A city staff report notes the parcel is designated low density residential in the city’s official community plan and is in an area mostly comprised of single family and rural holding zones. It states 18 R-8 zoned parcels are currently within the vicinity of the parcel.

Although plans for the parcel are not a required component of the rezoning, the applicant made known that a seven-lot strata subdivision is proposed.

“My intention was to make some affordable housing for young families with an adult parent,” said Raspberry.

City staff reported that such a subdivision would also be permitted under the current zoning, just not the secondary suites.

Read more: Salmon Arm’s Hillcrest subdivision named for First World War veteran

Read more: Suites for entire subdivision

Read more: Council votes against neighbours, for density in Hillcrest

Read more: 2014 – Plans proceed for 17-lot subdivision

Susan Housden, whose family lives on 13th Street SE, told council she was representing a very concerned group of neighbours who are unified in strongly opposing the R8 zoning next to their backyard fences. 

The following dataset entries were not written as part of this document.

Lemma elem_of_ancestors p url :
  url ∈ ancestors p →
  ∃ i, i < length (split "/" p) ∧ url = join "/" (take (S i) (split "/" p)).
Proof.
  unfold ancestors. intros (i & Hi)%list_elem_of_lookup_1.
  apply list_lookup_imap_Some in Hi as (segment & Hseg & ->).
  exists i. split; [by eapply lookup_lt_Some|]. by rewrite (take_S_r _ _ _ Hseg).
Qed.

Lemma elem_of_all_urls_inv data url :
  url ∈ all_urls data → ∃ p, p ∈ paths data ∧ url ∈ ancestors p.
Proof.
  unfold all_urls. intros Hin%list_elem_of_In.
  apply in_concat in Hin as (l & Hl & Hurl).
  apply in_map_iff in Hl as (p & <- & Hp).
  exists p. by rewrite !list_elem_of_In.
Qed.

Lemma ancestors_cut p url :
  url ∈ ancestors p → url = p ∨ ∃ rest, p = url +:+ "/" +:+ rest.
Proof.
  intros (i & Hi & ->)%elem_of_ancestors.
  pose proof (join_split "/" p) as Hjoin.
  set (segments := split "/" p) in *.
  assert (take (S i) segments ≠ []) as Htake
    by (destruct segments; [simpl in Hi; lia | done]).
  pose proof (take_drop (S i) segments) as Hsplit.
  destruct (drop (S i) segments) as [|x rest] eqn:Hdrop.
  - left. rewrite app_nil_r in Hsplit. by rewrite Hsplit.
  - right. exists (join "/" (x :: rest)).
    rewrite <- Hjoin, <- Hsplit at 1. by apply join_app.
Qed.

(** The urls a path is decomposed into end with the path itself, and
    each of them is the path or the part of the path before one of its
    separators. *)
Theorem ancestors_boundary p :
  last (ancestors p) = Some p ∧
  ∀ url, url ∈ ancestors p → url = p ∨ ∃ rest, p = url +:+ "/" +:+ rest.
Proof. split; [apply ancestors_last | apply ancestors_cut]. Qed.

Lemma ancestors_boundary_witness :
  last (ancestors "/a/b/c") = Some "/a/b/c" ∧
  ("/a/b" = "/a/b/c" ∨ ∃ rest, "/a/b/c" = "/a/b" +:+ "/" +:+ rest).
Proof.
  destruct (ancestors_boundary "/a/b/c") as [Hlast Hurls].
  split; [exact Hlast|]. apply Hurls.
  apply list_elem_of_further, list_elem_of_further, list_elem_of_here.
Defined.

(** A purge by id reaches nothing else: a key whose cache entry it
    changes had a truthy entry, has none afterwards, and is a path of the
    record of the id or the part of such a path before a separator. *)
Theorem purge_reaches_ancestors_only id m k s :
  cache (purge id m s) !! k ≠ cache s !! k →
  cache (purge id m s) !! k = None ∧ truthy (js_get (cache s) k) = true ∧
  ∃ data p, byId s !! id = Some data ∧ strict_eq (modified data) m = false ∧
            p ∈ paths data ∧ (k = p ∨ ∃ rest, p = k +:+ "/" +:+ rest).
Proof.
  intros Hchanged.
  destruct (byId s !! id) as [data|] eqn:Hid;
    [|by unfold purge in Hchanged; rewrite Hid in Hchanged].
  destruct (strict_eq (modified data) m) eqn:Hm;
    [by unfold purge in Hchanged; rewrite Hid, Hm in Hchanged|].
  rewrite (purge_changed id m data s) in * by done.
  rewrite purge_urls_lookup in *.
  destruct (decide _) as [[Hin Ht]|]; [|done].
  split; [done|]. split; [done|].
  apply elem_of_all_urls_inv in Hin as (p & Hp & Hurl).
  exists data, p. repeat split; try done.
  by apply ancestors_cut.
Qed.

Lemma purge_reaches_ancestors_only_witness :
  cache (purge "doc" (JStr "v2") three_pages) !! "/a/b" = None ∧
  ∃ p, p ∈ ["/a/b/c"] ∧ ("/a/b" = p ∨ ∃ rest, p = "/a/b" +:+ "/" +:+ rest).
Proof.
  destruct (purge_reaches_ancestors_only "doc" (JStr "v2") "/a/b" three_pages)
    as (Hgone & _ & data & p & Hid & _ & Hp & Hcut).
  - vm_compute. discriminate.
  - split; [exact Hgone|]. exists p. split; [|exact Hcut].
    vm_compute in Hid. injection Hid as <-. exact Hp.
Defined.

(** After a purge by id that goes ahead, no page of the id is served from
    the cache: a plain request for any path of the record falls through
    to [next()]. *)
Theorem purge_then_miss id m data req replies kube s :
  byId s !! id = Some data → strict_eq (modified data) m = false →
  path req ∈ paths data →
  truthy (query_purge req) = false → truthy (query_edit req) = false →
  let s' := purge id m s in
  middleware req replies kube s' = (s', Next).
Proof.
  intros Hid Hm Hin Hp He s'. rewrite middleware_lookup by done.
  subst s'. by rewrite (purge_path_itself id m data).
Qed.

Lemma purge_then_miss_witness :
  let s' := purge "doc" (JStr "v2") three_pages in
  middleware (lookup_request "/a/b/c") [] (KubeTransportError "down") s' =
    (s', Next).
Proof.
  intros s'.
  apply (purge_then_miss "doc" (JStr "v2")
           {| paths := ["/a/b/c"]; modified := JStr "v1" |}
           (lookup_request "/a/b/c")); try reflexivity.
  apply list_elem_of_here.
Defined.

(** ** The fan-out while answers are outstanding *)

Lemma each_loop_waits n arrivals completed :
  (∀ a, a ∈ arrivals → a = None) → completed + length arrivals < n →
  each_loop n completed arrivals = Pending.
Proof.
  revert completed.
  induction arrivals as [|[err|] rest IH]; intros completed Hnone Hlen.
  - done.
  - by specialize (Hnone (Some err) (list_elem_of_here _ _)).
  - simpl in *. rewrite decide_False by lia. apply IH; [|lia].
    intros a Ha. apply Hnone, list_elem_of_further, Ha.
Qed.

Lemma purgeCache_fanout p preventCache recurse replies s :
  truthy recurse = true →
  purgeCache p preventCache recurse replies s =
    (send (map (λ instance, PeerPurge (peer_url instance p) (truthy preventCache))
               (instances s)) s,
     async_each (length (instances s))
       (map (λ reply, peer_reply (peer_url reply.1 p) reply.2) replies)).
Proof. unfold purgeCache. by intros ->. Qed.

(** A failure ends a recursive purge at once: when the first failing
    answer arrives, the answers before it being successes, the middleware
    answers 500 with its error, whether or not the remaining peers ever
    answer. *)
Theorem fanout_fails_at_once req before reply after err kube s :
  truthy (query_purge req) || truthy (query_edit req) = true →
  truthy (query_recurse req) = true →
  (∀ r, r ∈ before → ¬ peer_failed r.2) →
  length before < length (instances s) →
  peer_reply (peer_url reply.1 (path req)) reply.2 = Some err →
  (middleware req (before ++ reply :: after) kube s).2 = Send500 err.
Proof.
  intros Hpurge Hrec Hbefore Hlen Hreply. unfold middleware.
  rewrite Hpurge, purgeCache_fanout by done.
  rewrite map_app. simpl. rewrite Hreply.
  rewrite async_each_fails_at_once; [done| |by rewrite length_map].
  intros a (r & -> & Hin)%list_elem_of_fmap.
  apply peer_reply_None. by apply Hbefore.
Qed.

Lemma fanout_fails_at_once_witness :
  let req := {| path := "/a"; query_purge := JStr "1";
                query_edit := JUndefined; query_recurse := JStr "1" |} in
  let s := set_instances ["10.0.0.1"; "10.0.0.2"; "10.0.0.3"] three_pages in
  (middleware req [("10.0.0.3", Http 200 "OK"); ("10.0.0.1", TransportError "ECONNREFUSED")]
     (KubeTransportError "down") s).2 = Send500 (NetError "ECONNREFUSED").
Proof.
  intros req s.
  apply (fanout_fails_at_once req [("10.0.0.3", Http 200 "OK")]
           ("10.0.0.1", TransportError "ECONNREFUSED") []); try reflexivity.
  - intros r [->|Hin%elem_of_nil]%elem_of_cons; simpl; tauto.
  - simpl. lia.
Defined.

(** While answers are outstanding and none has failed, a recursive purge
    request has no answer yet: the purge callback has not run, the
    requests are out and the state is otherwise untouched. *)
Theorem fanout_waits req replies kube s :
  truthy (query_purge req) || truthy (query_edit req) = true →
  truthy (query_recurse req) = true →
  (∀ r, r ∈ replies → ¬ peer_failed r.2) →
  length replies < length (instances s) →
  middleware req replies kube s =
    (send (map (λ instance,
                  PeerPurge (peer_url instance (path req)) (truthy (query_edit req)))
               (instances s)) s,
     NoAnswer).
Proof.
  intros Hpurge Hrec Hok Hlen. unfold middleware.
  rewrite Hpurge, purgeCache_fanout by done.
  unfold async_each. rewrite decide_False by lia.
  rewrite each_loop_waits; [done| |by rewrite length_map].
  intros a (r & -> & Hin)%list_elem_of_fmap.
  apply peer_reply_None. by apply Hok.
Qed.

Lemma fanout_waits_witness :
  let req := {| path := "/a"; query_purge := JStr "1";
                query_edit := JUndefined; query_recurse := JStr "1" |} in
  let s := set_instances ["10.0.0.1"; "10.0.0.2"] three_pages in
  (middleware req [("10.0.0.2", Http 200 "OK")] (KubeTransportError "down") s).2 =
    NoAnswer.
Proof.
  intros req s.
  rewrite (fanout_waits req [("10.0.0.2", Http 200 "OK")]
             (KubeTransportError "down") s); try reflexivity.
  - intros r [->|Hin%elem_of_nil]%elem_of_cons; simpl; [lia | tauto].
  - simpl. lia.
Defined.

(** ** The receiving end of the fan-out *)


(** ** A failed purge and the instance list *)

(** When a purge fails, the middleware answers 500 and, if it has a
    token, asks the orchestration API for the instance list, once: the
    requests on record are those that were, those of the fan-out, and
    that one request after them.  Status 200 replaces the list, anything
    else leaves it.  Without a token it asks nothing, and the list and
    the rest of the state are as the purge left them. *)
Theorem failed_purge_refreshes req replies kube err s :
  truthy (query_purge req) || truthy (query_edit req) = true →
  (purgeCache (path req) (query_edit req) (query_recurse req) replies s).2 =
    Done (Some err) →
  let r := middleware req replies kube s in
  let fanout :=
    map (λ instance,
           PeerPurge (peer_url instance (path req)) (truthy (query_edit req)))
        (instances s) in
  r.2 = Send500 err ∧
  (truthy (kubeToken s) = true →
     outbox r.1 = outbox s ++ fanout ++ [KubeList (kubeToken s)] ∧
     last (outbox r.1) = Some (KubeList (kubeToken s)) ∧
     instances r.1 =
       match kube with
       | KubeHttp statusCode items =>
           if (statusCode =? 200)%Z then map podIP items else instances s
       | KubeTransportError _ => instances s
       end) ∧
  (truthy (kubeToken s) = false →
     r.1 = (purgeCache (path req) (query_edit req) (query_recurse req) replies s).1 ∧
     outbox r.1 = outbox s ++ fanout ∧
     instances r.1 = instances s).
Proof.
  intros Hpurge Hfailed r fanout. subst r fanout. unfold middleware.
  rewrite Hpurge.
  destruct (truthy (query_recurse req)) eqn:Hrec;
    [|by rewrite purgeCache_local in Hfailed].
  rewrite purgeCache_fanout in * by done. simpl in Hfailed. rewrite Hfailed.
  simpl. split; [done|]. split; intros Htoken; rewrite Htoken.
  - split; [|split].
    + rewrite updateInstances_outbox. simpl. by rewrite <- app_assoc.
    + rewrite updateInstances_outbox. by rewrite last_snoc.
    + unfold updateInstances. destruct kube as [e|statusCode items]; [done|].
      by destruct (statusCode =? 200)%Z.
  - done.
Qed.

Lemma failed_purge_refreshes_witness :
  let req := {| path := "/a"; query_purge := JStr "1";
                query_edit := JUndefined; query_recurse := JStr "1" |} in
  let s := set_kubeToken (JStr "token") (set_instances ["10.0.0.1"] three_pages) in
  instances (middleware req [("10.0.0.1", TransportError "ECONNREFUSED")]
               (KubeHttp 200 [{| podIP := "10.0.0.7" |}]) s).1 = ["10.0.0.7"] ∧
  outbox (middleware req [("10.0.0.1", TransportError "ECONNREFUSED")]
            (KubeHttp 200 [{| podIP := "10.0.0.7" |}]) s).1 =
    [] ++ [PeerPurge "http://10.0.0.1:3000/a" false] ++ [KubeList (JStr "token")].
Proof.
  intros req s.
  destruct (failed_purge_refreshes req [("10.0.0.1", TransportError "ECONNREFUSED")]
              (KubeHttp 200 [{| podIP := "10.0.0.7" |}])
              (NetError "ECONNREFUSED") s) as (_ & Htoken & _);
    [reflexivity | reflexivity |].
  destruct Htoken as (Hout & _ & Hinst); [reflexivity|].
  split; [exact Hinst | exact Hout].
Defined.

(** ** Invariants of the module's life *)

Lemma updateInstances_only_network token kube s :
  only_network s (updateInstances token kube s).1.
Proof.
  unfold updateInstances. destruct kube as [e|statusCode items];
    [by repeat split|].
  destruct (negb (statusCode =? 200)%Z); by repeat split.
Qed.

(** Where a request leaves the state: as it was, with the entry of its
    path deleted, with the path suppressed as well, or changed in the
    instance list and the requests sent only. *)
Lemma middleware_state req replies kube s :
  let s' := (middleware req replies kube s).1 in
  s' = s ∨ s' = set_cache (delete (path req)) s ∨
  s' = set_cache (delete (path req)) (suppress (path req) s) ∨
  only_network s s'.
Proof.
  intros s'. subst s'. unfold middleware.
  destruct (truthy (query_purge req) || truthy (query_edit req));
    [|destruct (truthy (js_get _ _)); by left].
  destruct (truthy (query_recurse req)) eqn:Hrec.
  - right. right. right. rewrite purgeCache_fanout by done.
    destruct (async_each _ _) as [|[err|]]; cbn [fst]; try by repeat split.
    destruct (truthy (kubeToken _)); [|by repeat split].
    apply (updateInstances_only_network _ kube (send _ s)).
  - rewrite purgeCache_local by done. cbn [fst].
    destruct (truthy (query_edit req)); tauto.
Qed.

Lemma timers_ok_fields s s' :
  noCache s' = noCache s → timeouts s' = timeouts s →
  nextTimer s' = nextTimer s → kubeToken s' = kubeToken s →
  timers_ok s → timers_ok s'.
Proof. unfold timers_ok. by intros -> -> -> ->. Qed.
(** The sequential counterpart of the overselling property: of the requests
    for one unit each, served one after the other with unused ids against a
    product with stock [n], the first [n] are answered 201, all later ones
    "Insufficient stock for product", and the stock ends at
    [n - length gens], cut off at 0. *)
Lemma serve_sells_exactly_the_stock (gens : list (nat -> string)) (n : nat) (db : Db)
    (uid pid : string) (address : option string) (p : Product.t) :
  uid ≠ "" → is_Some (users db !! uid) →
  products db !! pid = Some p → Product.stock p = Z.of_nat n →
  fresh_single_orders gens db →
  ∃ oks db',
    serve gens (single_body uid pid address) db
    = ((oks ++ replicate (length gens - n)
                 (Err (InsufficientStockFor (Product.name p))))%list, db')
    ∧ length oks = Nat.min n (length gens)
    ∧ Forall (fun r => is_ok r = true) oks
    ∧ stock_of db' pid = Some (Z.of_nat (n - length gens)).
Proof.
  intros Huid. revert n db p.
  induction gens as [|g gens IH]; intros n db p Hu Hp Hs (Hnd0 & Hnd1 & Hfree).
  - exists [], db. simpl. split_and!; [done|by rewrite Nat.min_0_r|done|].
    unfold stock_of. rewrite Hp. simpl. rewrite Hs. f_equal. lia.
  - destruct n as [|m].
    + exists [], db. rewrite (serve_sold_out _ db uid pid address p) by (done || lia).
      split_and!; [done|done|done|]. unfold stock_of. rewrite Hp. simpl. by rewrite Hs.
    + apply Forall_cons in Hfree as [[Hoid Hiid] Hfree].
      csimpl in Hnd0. csimpl in Hnd1.
      apply NoDup_cons in Hnd0 as [Hg0 Hnd0]. apply NoDup_cons in Hnd1 as [Hg1 Hnd1].
      destruct (single_order_accepted g db uid pid address p Huid Hu Hp ltac:(lia) Hoid Hiid)
        as (order & db1 & Hpost & Husers & Hp1 & Horders & Hids).
      destruct (IH m db1 (Product.with_stock (Product.stock p - 1) p))
        as (oks & db' & Hserve & Hlen & Hoks & Hstock).
      * by rewrite Husers.
      * done.
      * simpl. lia.
      * split; [done|]. split; [done|].
        apply Forall_forall. intros g' Hg'. rewrite Forall_forall in Hfree.
        destruct (Hfree g' Hg') as [Hoid' Hiid']. split.
        -- rewrite Horders, lookup_insert_ne; [done|].
           intros Heq. apply Hg0. rewrite Heq.
           by apply (list_elem_of_fmap_2 (fun g => g 0%nat)).
        -- rewrite Hids. apply not_elem_of_app. split; [done|].
           intros Hin. apply list_elem_of_singleton in Hin.
           apply Hg1. rewrite <- Hin.
           by apply (list_elem_of_fmap_2 (fun g => g 1%nat)).
      * exists (Ok (g 0%nat, Some order) :: oks), db'.
        cbn [serve]. rewrite Hpost, Hserve. simpl. split_and!; try done.
        -- by rewrite Hlen.
        -- by constructor.
Qed.

(** X26. Served one after the other with unused ids, [n + k] requests for
    one unit each of a product with stock [n] get [n] answers 201 followed
    by [k] answers "Insufficient stock for product", and the stock ends at
    0. *)
Lemma serve_more_requests_than_stock (gens : list (nat -> string)) (n k : nat) (db : Db)
    (uid pid : string) (address : option string) (p : Product.t) :
  uid ≠ "" → is_Some (users db !! uid) →
  products db !! pid = Some p → Product.stock p = Z.of_nat n →
  fresh_single_orders gens db →
  length gens = (n + k)%nat →
  ∃ oks db',
    serve gens (single_body uid pid address) db
    = ((oks ++ replicate k (Err (InsufficientStockFor (Product.name p))))%list, db')
    ∧ length oks = n
    ∧ Forall (fun r => is_ok r = true) oks
    ∧ stock_of db' pid = Some 0.
Proof.
  intros Huid Hu Hp Hs Hfresh Hlen.
  destruct (serve_sells_exactly_the_stock gens n db uid pid address p Huid Hu Hp Hs Hfresh)
    as (oks & db' & Hserve & Hl & Hoks & Hstock).
  exists oks, db'. rewrite Hlen in *.
  replace (n + k - n)%nat with k in Hserve by lia.
  replace (n - (n + k))%nat with 0%nat in Hstock by lia.
  split_and!; [done|lia|done|done].
Qed.
Lemma failed_startup_starts_nothing_witness :
  fst (main readonly_host [Tick (pastes "foo" "bar")]) = Exited 1 /\
  execs (snd (main readonly_host [Tick (pastes "foo" "bar")])) = [] /\
  forall ws', main readonly_host ws' = main readonly_host [Tick (pastes "foo" "bar")].
Proof.
  exact (conj eq_refl
           (failed_startup_starts_nothing readonly_host [Tick (pastes "foo" "bar")] eq_refl)).
Defined.



(* ================================================================== *)
(** ** Properties of the earlier bridge *)

Lemma lbind_fst {A B : Type} (m : Legacy.IO A) (k : A -> Legacy.IO B)
      (o : Legacy.Oracle) :
  fst (Legacy.bind m k o) = fst (k (fst (m o)) o).
Proof. unfold Legacy.bind. destruct (m o) as [a t1]. simpl. now destruct (k a o). Qed.

Lemma lbind_snd {A B : Type} (m : Legacy.IO A) (k : A -> Legacy.IO B)
      (o : Legacy.Oracle) :
  snd (Legacy.bind m k o) = snd (m o) ++ snd (k (fst (m o)) o).
Proof. unfold Legacy.bind. destruct (m o) as [a t1]. simpl. now destruct (k a o). Qed.

Lemma len_positive (c : string) : (len c >? 0) = neq c "".
Proof. destruct c; reflexivity. Qed.

Lemma usable_true (r : string * error) :
  usable r = true -> snd r = None /\ fst r <> "".
Proof.
  unfold usable. intros H. apply andb_prop in H. destruct H as [H1 H2].
  apply neq_true in H2. split; [|exact H2]. now destruct (snd r).
Qed.

Lemma usable_false (r : string * error) :
  usable r = false -> snd r <> None \/ fst r = "".
Proof.
  unfold usable. destruct (snd r); [left; discriminate|].
  cbn. intros H. right. now apply neq_false.
Qed.

Lemma legacy_getX11_eq (o : Legacy.Oracle) :
  Legacy.getX11Clipboard o =
    if usable (o Legacy.XclipUtf8)
    then (fst (o Legacy.XclipUtf8), [Legacy.Exec Legacy.XclipUtf8 ""])
    else (if usable (o Legacy.XclipString) then fst (o Legacy.XclipString) else "",
          [Legacy.Exec Legacy.XclipUtf8 ""; Legacy.Exec Legacy.XclipString ""]).
Proof.
  unfold Legacy.getX11Clipboard, Legacy.bind, Legacy.Output, Legacy.ret, usable.
  destruct (o Legacy.XclipUtf8) as [u [eu|]]; destruct u; cbn;
    destruct (o Legacy.XclipString) as [s [es|]]; destruct s; reflexivity.
Qed.

(** X13.  The X11 read of the earlier bridge.  It returns the output of
    the UTF8_STRING target when that command succeeded and printed
    something, and then does not run the STRING target; otherwise the
    output of the STRING target under the same condition; otherwise
    nothing.  So the output of a failed command is never returned, and
    what is returned is never empty unless both targets gave nothing. *)
Theorem legacy_x11_fallback (o : Legacy.Oracle) :
  (fst (Legacy.getX11Clipboard o) <> "" ->
     (fst (Legacy.getX11Clipboard o) = fst (o Legacy.XclipUtf8) /\
      snd (o Legacy.XclipUtf8) = None /\
      snd (Legacy.getX11Clipboard o) = [Legacy.Exec Legacy.XclipUtf8 ""]) \/
     (fst (Legacy.getX11Clipboard o) = fst (o Legacy.XclipString) /\
      snd (o Legacy.XclipString) = None /\
      (snd (o Legacy.XclipUtf8) <> None \/ fst (o Legacy.XclipUtf8) = ""))) /\
  (snd (o Legacy.XclipUtf8) = None -> fst (o Legacy.XclipUtf8) <> "" ->
     Legacy.getX11Clipboard o
       = (fst (o Legacy.XclipUtf8), [Legacy.Exec Legacy.XclipUtf8 ""])) /\
  (fst (Legacy.getX11Clipboard o) = "" ->
     (snd (o Legacy.XclipUtf8) <> None \/ fst (o Legacy.XclipUtf8) = "") /\
     (snd (o Legacy.XclipString) <> None \/ fst (o Legacy.XclipString) = "")).
Proof.
  rewrite legacy_getX11_eq.
  destruct (usable (o Legacy.XclipUtf8)) eqn:U.
  - destruct (usable_true _ U) as [U1 U2]. cbn [fst snd].
    split; [|split].
    + intros _. left. auto.
    + reflexivity.
    + intros E. contradiction.
  - pose proof (usable_false _ U) as U'. cbn [fst snd].
    destruct (usable (o Legacy.XclipString)) eqn:S.
    + destruct (usable_true _ S) as [S1 S2].
      split; [|split].
      * intros _. right. auto.
      * intros H1 H2. destruct U' as [U'|U']; contradiction.
      * intros E. contradiction.
    + pose proof (usable_false _ S) as S'.
      split; [|split].
      * intros E. now contradiction E.
      * intros H1 H2. destruct U' as [U'|U']; contradiction.
      * intros _. auto.
Qed.

Lemma neq_sym (a b : string) : neq a b = neq b a.
Proof. unfold neq. now rewrite String.eqb_sym. Qed.

Lemma legacy_copies_app (t1 t2 : list Legacy.Event) :
  legacy_copies (t1 ++ t2) = legacy_copies t1 ++ legacy_copies t2.
Proof. apply flat_map_app. Qed.

Lemma legacy_getX11_copies (o : Legacy.Oracle) :
  legacy_copies (snd (Legacy.getX11Clipboard o)) = [].
Proof.
  rewrite legacy_getX11_eq. now destruct (usable (o Legacy.XclipUtf8)).
Qed.

Lemma legacy_setX11_copies (c : string) (o : Legacy.Oracle) :
  legacy_copies (snd (Legacy.setX11Clipboard c o)) = [(ToX11, c)].
Proof. reflexivity. Qed.

Lemma legacy_setWayland_copies (c : string) (o : Legacy.Oracle) :
  legacy_copies (snd (Legacy.setWaylandClipboard c o)) = [(ToWayland, c)].
Proof. reflexivity. Qed.

Ltac lnorm :=
  repeat (progress
    (rewrite ?lbind_snd, ?lbind_fst, ?legacy_copies_app, ?legacy_getX11_copies,
             ?legacy_setX11_copies, ?legacy_setWayland_copies,
             ?neq_refl, ?andb_false_r, ?andb_true_r;
     cbn [fst snd Legacy.ret Legacy.emit Legacy.Output Legacy.Run
          Legacy.setX11Clipboard Legacy.setWaylandClipboard
          app andb negb legacy_copies flat_map legacy_copy_of])).

Section LegacyPass.

Variable st : Legacy.State.
Variable o : Legacy.Oracle.

Local Abbreviation W := (fst (Legacy.reads o)).
Local Abbreviation X := (snd (Legacy.reads o)).

(** The copies of one pass. *)
Lemma legacy_pass_copies :
  legacy_copies (snd (Legacy.iteration st o)) =
    (if legacy_pushes_x11 st W X then [(ToX11, W)] else []) ++
    (if legacy_pushes_wayland st W X then [(ToWayland, X)] else []).
Proof.
  unfold Legacy.iteration, Legacy.reads, legacy_pushes_wayland, legacy_pushes_x11.
  cbn [fst snd]. rewrite !lbind_snd, ?lbind_fst. cbn [Legacy.Output fst snd].
  generalize (fst (o Legacy.WlPaste)), (fst (Legacy.getX11Clipboard o)).
  intros w x. rewrite !legacy_copies_app, legacy_getX11_copies, !len_positive.
  rewrite (neq_sym x w).
  destruct st as [lw lx]. cbn [fst snd].
  destruct (neq w "") eqn:E1; destruct (neq w lw) eqn:E2;
    destruct (neq w x) eqn:E3; lnorm.
  all: rewrite ?len_positive, ?(neq_sym x w), ?E3.
  all: try (destruct (neq x "") eqn:E4; destruct (neq x lx) eqn:E5; lnorm).
  all: reflexivity.
Qed.

(** The state one pass leaves. *)
Lemma legacy_pass_state :
  fst (Legacy.iteration st o) =
    (if legacy_pushes_wayland st W X then X
     else if neq W "" then W else fst st,
     if legacy_pushes_x11 st W X then W
     else if neq X "" then X else snd st).
Proof.
  unfold Legacy.iteration, Legacy.reads, legacy_pushes_wayland, legacy_pushes_x11.
  cbn [fst snd]. rewrite !lbind_fst. cbn [Legacy.Output fst snd].
  generalize (fst (o Legacy.WlPaste)), (fst (Legacy.getX11Clipboard o)).
  intros w x. rewrite !len_positive. rewrite (neq_sym x w).
  destruct st as [lw lx]. cbn [fst snd].
  destruct (neq w "") eqn:E1; destruct (neq w lw) eqn:E2;
    destruct (neq w x) eqn:E3; lnorm.
  all: rewrite ?len_positive, ?(neq_sym x w), ?E3.
  all: try (destruct (neq x "") eqn:E4; destruct (neq x lx) eqn:E5; lnorm).
  all: try (apply neq_false in E2; subst lw).
  all: try (apply neq_false in E5; subst lx).
  all: try reflexivity.
  all: try (apply neq_false in E3; subst x; rewrite ?E1, ?neq_refl; lnorm;
            try reflexivity).
Qed.

End LegacyPass.

(** X14.  One pass of the earlier bridge.  It starts at most one copy
    command; what it copies is not empty and is what it read on the other
    side; and there is no size limit: a Wayland content that is not empty
    and differs from the last one and from the X11 content is fed to
    [xclip -i] whatever its length. *)
Theorem legacy_pass (st : Legacy.State) (o : Legacy.Oracle) :
  (List.length (legacy_copies (snd (Legacy.iteration st o))) <= 1)%nat /\
  (forall side c, In (side, c) (legacy_copies (snd (Legacy.iteration st o))) ->
     c <> "" /\
     ((side = ToX11 /\ c = fst (Legacy.reads o)) \/
      (side = ToWayland /\ c = snd (Legacy.reads o)))) /\
  (fst (Legacy.reads o) <> "" ->
   fst (Legacy.reads o) <> fst st ->
   fst (Legacy.reads o) <> snd (Legacy.reads o) ->
   legacy_copies (snd (Legacy.iteration st o)) = [(ToX11, fst (Legacy.reads o))]).
Proof.
  rewrite legacy_pass_copies.
  set (W := fst (Legacy.reads o)). set (X := snd (Legacy.reads o)).
  unfold legacy_pushes_wayland.
  destruct (legacy_pushes_x11 st W X) eqn:P; cbn [negb andb].
  - split; [simpl; lia|]. split.
    + intros side c [H|[]]. injection H as <- <-.
      unfold legacy_pushes_x11 in P. rewrite len_positive in P.
      apply andb_prop in P. destruct P as [P _].
      apply andb_prop in P. destruct P as [P _]. apply neq_true in P. auto.
    + reflexivity.
  - destruct ((len X >? 0) && neq X (snd st) && neq X W) eqn:Q.
    + split; [simpl; lia|]. split.
      * intros side c [H|[]]. injection H as <- <-.
        rewrite len_positive in Q.
        apply andb_prop in Q. destruct Q as [Q _].
        apply andb_prop in Q. destruct Q as [Q _]. apply neq_true in Q. auto.
      * intros H1 H2 H3. exfalso. unfold legacy_pushes_x11 in P.
        rewrite len_positive in P. apply neq_true in H1, H2, H3.
        rewrite H1, H2, H3 in P. discriminate.
    + split; [simpl; lia|]. split.
      * intros side c [].
      * intros H1 H2 H3. exfalso. unfold legacy_pushes_x11 in P.
        rewrite len_positive in P. apply neq_true in H1, H2, H3.
        rewrite H1, H2, H3 in P. discriminate.
Qed.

She raised issues such as health and safety, noise, character of the neighbourhood with smaller lots added to existing larger ones, traffic and congestion, access for emergency vehicles, cutting down older-growth trees, displacing songbirds and animals and reducing property values.

Three other people also expressed their opposition, agreeing with Housden’s concerns and adding a couple more.

Other issues included the expectation that the area would remain single family when residents purchased their homes and the worry that short-term tenants in the suites would make bad neighbours.

Mayor and council addressed the concerns, their central reason for supporting the rezoning being the need to densify in order to utilize existing servicing and limited land.

Coun. Sylvia Lindgren asked the applicant about trees, to establish that the neighbours’ view of the backyard would not change. She also noted that densification is the way to go because so many people can’t afford to buy a $400,000 home. In her experience, she said, tenants have not been a problem.

Coun. Chad Eliason said Salmon Arm is now the fastest growing community in B.C. and new subdivisions have made it possible to house more people.

“Without this infill development, you guys wouldn’t have been able to move to Salmon Arm… These houses wouldn’t have been here…”

Coun. Debbie Cannon also supported the rezoning because it provides a less-expensive – as opposed to more affordable – alternative.

Coun. Kevin Flynn pointed out Salmon Arm is surrounded by lake, highway, rail and agricultural land.

“We only have so much room to infill. To me this is a perfect example of infill.”

Coun. Tim Lavery noted there’s no way to move up the housing ladder if there’s no place to start.

Mayor Alan Harrison said strata developments tend to look after themselves, and added he knows Mr. Raspberry and thinks he will be a very conscientious developer.